In a newly published white paper by the National Electrical Manufacturers Association (NEMA) Low Voltage Distribution Section (LVDE), NEMA LVDE reveals the compatibility and protection Arc Fault Circuit Interrupters (AFCIs) are providing to appliances, beyond the already proven record of AFCIs preventing electrical fires in homes.
“What we were able to determine through significant research, data collection and a state specific survey is that not only are AFCIs working well with various appliances, but they are doing so with remarkable consistency,” says Keith Waters, P.E., C.E.M., industry standards manager of Schneider Electric USA and member of NEMA’s LVDE AFCI Promotional Task Force.
“This new information is great news for those in the electrical, home building and appliance industries where AFCI compatibility and interoperability are important along with the device’s proven ability to protect against electrical fires as part of the National Electrical Code.”
The white paper entitled Arc Fault Circuit Interrupters and Home Appliances focuses specifically on 15-amp and 20-amp AFCI protection of branch circuits that are utilized by cord and plug connected appliances.
Some of the findings of the study include:
AFCI DATA: More than 60 million home appliances are estimated to now be protected by AFCIs nationwide including dishwashers (56%), refrigerators (83%), microwaves (84%), vacuums (76%), and washing machines (74%). •
AFCI SURVEY: A Massachusetts’ electrical contractor survey conducted recently by the Electrical Safety Foundation International (ESFI) showed contractors made an average of 16 calls per week related to tripped circuit breakers or fuses. Almost all of the incidences occurred due to damaged wiring or overloaded circuits. AFCIs helped pinpoint 18% of the issues and the contractors reported no problems with the AFCI devices themselves. Since 2020, Massachusetts has had in place some of the most extensive AFCI requirements in the country covering homes including appliances.
AFCI REPORTING: According to the National Association of Home Builders, more than 9.5 million new homes built since 2014 have AFCI protection.

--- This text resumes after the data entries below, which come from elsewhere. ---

(** The message for any other byte, which is shown as in C. *)
Definition escapes : list (Z * Z) := [(7, 97); (8, 98); (9, 116); (10, 110); (13, 114); (34, 34); (92, 92)].

Definition shown (c : Z) : list Z :=
  match List.find (fun p => c =? p.1) escapes with
  | Some (_, e) => [92; e]
  | None =>
      let hex d := if d <? 10 then 48 + d else 97 + (d - 10) in
      if (32 <=? c mod 256) && (c mod 256 <? 127) then [c] else text "\x" ++ [hex (c / 16); hex (c mod 16)]
  end.

Definition unknown_type (c : Z) : list Z :=
  text "Protocol error, got " ++ [34] ++ shown c ++ [34] ++ text " as reply type byte".

(** The number of a double: what C reads from all of a text that is not empty,
    other than NaN.  Infinity may have a second comma. *)
Definition real (s : list Z) : option spec_float :=
  if bool_decide (map tolower s = text ",inf") then Some (S754_infinity false)
  else if bool_decide (map tolower s = text ",-inf") then Some (S754_infinity true)
  else
    match s, strtod_hex s with
    | _ :: _, ([], S754_nan) => None
    | _ :: _, ([], d) => Some d
    | _, _ => None
    end.

(** *** They are what the code has *)

Lemma reply_type_byte c : type_of_byte c = reply_type c.
Proof.
  unfold type_of_byte, reply_type. cbn [List.find reply_types fst].
  repeat match goal with |- context [bool_decide (text ?s = [c])] =>
    let v := eval vm_compute in (text s) in change (text s) with v end.
  repeat match goal with |- context [bool_decide ([?k] = [c])] =>
    replace (bool_decide ([k] = [c])) with (c =? k) by (destruct (Z.eqb_spec c k) as [->|]; [by rewrite bool_decide_true|by rewrite bool_decide_false by congruence]) end.
  repeat match goal with |- context [c =? ?k] => destruct (Z.eqb_spec c k) as [->|]; [reflexivity|] end. reflexivity.
Qed.

Lemma chrtos_shown c : (chrtos 8 c).1 = [34] ++ shown c ++ [34].
Proof.
  unfold chrtos, shown, escapes. cbn [List.find fst].
  repeat match goal with |- context [c =? ?k] => destruct (Z.eqb_spec c k) as [->|]; [reflexivity|] end. cbn [orb].
  assert (isprint (i8 c) = (32 <=? c mod 256) && (c mod 256 <? 127)) as ->.
  { unfold isprint, i8, swrap. change (2 ^ 8) with 256. change (2 ^ (8 - 1)) with 128. 
    assert ((c + 128) mod 256 = if c mod 256 <? 128 then c mod 256 + 128 else c mod 256 - 128) as ->
      by (destruct (Z.ltb_spec (c mod 256) 128); dlia).
    pose proof (Z.mod_pos_bound c 256 ltac:(lia)). destruct (Z.ltb_spec (c mod 256) 128); lia. }
  assert (forall d, hex_digit d = if d <? 10 then 48 + d else 97 + (d - 10)) as Eh by (intros d; unfold hex_digit; destruct (d <? 10); lia).
  rewrite !Eh. by destruct (_ && _).
Qed.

From 2021 through 2022, www.AFCISafety.org reported only 35 claims of potential false tripping of AFCIs in the U.S. Upon investigation, none of those contacted directly identified a faulty circuit breaker or an incompatible product issue.
AFCI TESTING: AFCI manufacturers indicate they have conducted more than 130,000 interoperability tests with a variety of appliances and appliance combinations. The tests included 400 appliance brands and 150 product types. Additional testing was done for over 40,000 combination loads such as various countertop appliances, vacuum cleaners, power tools, and durable medical equipment. The lab tests used loading, temperature, humidity, and other factors to change the parameters to provide as many options as possible to determine if an AFCI would trip when protecting the circuit where an appliance or group of appliances are installed. The results of these extensive tests were that AFCIs function properly with appliances.